● **ASSIGNED TASK**:
Which lines in the records below contain the word "moved"? Report each of them.

DATA FOR THIS TASK START

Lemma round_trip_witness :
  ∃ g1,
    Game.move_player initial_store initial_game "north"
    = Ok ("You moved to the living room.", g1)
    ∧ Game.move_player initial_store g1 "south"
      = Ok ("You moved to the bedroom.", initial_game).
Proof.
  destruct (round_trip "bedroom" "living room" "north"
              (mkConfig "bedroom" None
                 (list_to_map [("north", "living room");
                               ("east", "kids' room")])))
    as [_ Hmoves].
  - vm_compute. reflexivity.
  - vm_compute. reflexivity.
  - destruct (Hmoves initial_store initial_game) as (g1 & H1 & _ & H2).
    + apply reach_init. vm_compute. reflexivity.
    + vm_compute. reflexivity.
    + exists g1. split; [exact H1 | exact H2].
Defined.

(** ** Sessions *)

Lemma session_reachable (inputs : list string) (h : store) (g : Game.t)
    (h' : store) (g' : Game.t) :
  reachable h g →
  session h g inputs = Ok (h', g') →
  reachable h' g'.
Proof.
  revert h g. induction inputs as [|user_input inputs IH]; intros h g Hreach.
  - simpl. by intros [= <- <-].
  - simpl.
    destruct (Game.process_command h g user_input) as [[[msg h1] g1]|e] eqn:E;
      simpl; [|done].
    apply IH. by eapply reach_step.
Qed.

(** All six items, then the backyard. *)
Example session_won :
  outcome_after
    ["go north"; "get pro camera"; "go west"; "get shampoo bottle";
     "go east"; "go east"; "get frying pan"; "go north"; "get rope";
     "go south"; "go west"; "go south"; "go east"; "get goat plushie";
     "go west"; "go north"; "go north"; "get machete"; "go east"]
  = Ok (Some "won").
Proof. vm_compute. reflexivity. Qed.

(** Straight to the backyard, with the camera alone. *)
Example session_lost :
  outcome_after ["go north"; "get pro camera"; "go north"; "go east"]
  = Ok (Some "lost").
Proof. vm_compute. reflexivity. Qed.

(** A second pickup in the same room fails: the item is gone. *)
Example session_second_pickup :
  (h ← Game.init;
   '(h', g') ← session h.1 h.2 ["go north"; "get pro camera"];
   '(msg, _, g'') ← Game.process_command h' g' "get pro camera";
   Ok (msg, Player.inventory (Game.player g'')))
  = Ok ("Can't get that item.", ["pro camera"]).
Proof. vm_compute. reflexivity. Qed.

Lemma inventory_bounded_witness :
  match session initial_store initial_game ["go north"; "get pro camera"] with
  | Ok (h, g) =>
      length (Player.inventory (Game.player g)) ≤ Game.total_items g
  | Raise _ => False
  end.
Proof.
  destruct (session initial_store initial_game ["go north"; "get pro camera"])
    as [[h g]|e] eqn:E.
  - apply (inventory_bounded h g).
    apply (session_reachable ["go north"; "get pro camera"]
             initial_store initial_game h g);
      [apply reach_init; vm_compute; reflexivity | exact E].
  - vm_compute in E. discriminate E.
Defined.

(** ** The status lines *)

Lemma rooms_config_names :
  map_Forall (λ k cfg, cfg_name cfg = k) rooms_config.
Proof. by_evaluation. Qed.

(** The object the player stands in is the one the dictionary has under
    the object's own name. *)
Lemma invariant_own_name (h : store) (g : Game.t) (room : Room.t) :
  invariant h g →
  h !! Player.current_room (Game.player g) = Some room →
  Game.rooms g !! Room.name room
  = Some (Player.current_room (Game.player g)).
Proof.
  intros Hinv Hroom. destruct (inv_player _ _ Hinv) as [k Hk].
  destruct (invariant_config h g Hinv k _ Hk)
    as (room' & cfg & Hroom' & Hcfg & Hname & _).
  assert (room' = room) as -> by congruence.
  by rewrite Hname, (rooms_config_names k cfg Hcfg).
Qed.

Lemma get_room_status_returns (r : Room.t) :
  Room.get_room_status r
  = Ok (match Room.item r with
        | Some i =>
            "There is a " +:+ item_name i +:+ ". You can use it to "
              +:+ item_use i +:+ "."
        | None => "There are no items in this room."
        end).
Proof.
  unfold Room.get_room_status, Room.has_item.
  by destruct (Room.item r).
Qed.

DATA FOR THIS TASK END
DATA FOR THIS TASK START

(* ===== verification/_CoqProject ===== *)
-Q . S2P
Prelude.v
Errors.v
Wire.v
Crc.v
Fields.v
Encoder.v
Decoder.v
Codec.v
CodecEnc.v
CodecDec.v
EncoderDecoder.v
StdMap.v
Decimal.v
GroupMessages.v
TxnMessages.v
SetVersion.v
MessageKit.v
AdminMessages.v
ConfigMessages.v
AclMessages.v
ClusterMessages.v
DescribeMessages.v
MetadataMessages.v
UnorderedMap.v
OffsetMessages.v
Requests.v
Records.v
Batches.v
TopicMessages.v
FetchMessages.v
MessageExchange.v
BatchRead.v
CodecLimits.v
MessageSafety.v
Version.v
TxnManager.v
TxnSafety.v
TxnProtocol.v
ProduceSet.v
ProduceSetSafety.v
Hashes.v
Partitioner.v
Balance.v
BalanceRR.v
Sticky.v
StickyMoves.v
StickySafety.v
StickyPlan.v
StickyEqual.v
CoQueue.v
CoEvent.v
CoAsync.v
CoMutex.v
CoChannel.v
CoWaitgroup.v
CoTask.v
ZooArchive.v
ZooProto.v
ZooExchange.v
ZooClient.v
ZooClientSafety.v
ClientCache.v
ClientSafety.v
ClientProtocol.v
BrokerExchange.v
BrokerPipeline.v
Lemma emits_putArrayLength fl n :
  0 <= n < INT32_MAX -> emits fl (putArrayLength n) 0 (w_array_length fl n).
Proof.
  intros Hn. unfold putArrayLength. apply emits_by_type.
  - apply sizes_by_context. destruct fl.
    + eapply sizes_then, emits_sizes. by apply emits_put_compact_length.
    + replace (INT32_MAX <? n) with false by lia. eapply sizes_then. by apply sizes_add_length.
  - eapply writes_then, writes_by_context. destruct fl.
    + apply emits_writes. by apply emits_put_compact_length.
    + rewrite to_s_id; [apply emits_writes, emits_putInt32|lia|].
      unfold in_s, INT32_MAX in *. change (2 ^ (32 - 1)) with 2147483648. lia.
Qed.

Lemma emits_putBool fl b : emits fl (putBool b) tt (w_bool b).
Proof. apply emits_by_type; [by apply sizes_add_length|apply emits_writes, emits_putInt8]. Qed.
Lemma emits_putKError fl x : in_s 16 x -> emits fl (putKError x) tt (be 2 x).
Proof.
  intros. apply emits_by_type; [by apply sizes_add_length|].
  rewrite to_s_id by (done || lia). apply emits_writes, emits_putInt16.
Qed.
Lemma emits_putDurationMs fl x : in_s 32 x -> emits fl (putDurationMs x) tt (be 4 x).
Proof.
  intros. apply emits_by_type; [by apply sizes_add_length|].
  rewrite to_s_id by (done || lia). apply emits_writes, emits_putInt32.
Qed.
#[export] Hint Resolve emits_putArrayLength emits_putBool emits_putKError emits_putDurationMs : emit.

DATA FOR THIS TASK END

● **ANSWER SPACE**:
    = Ok ("You moved to the living room.", g1)
      = Ok ("You moved to the bedroom.", initial_game).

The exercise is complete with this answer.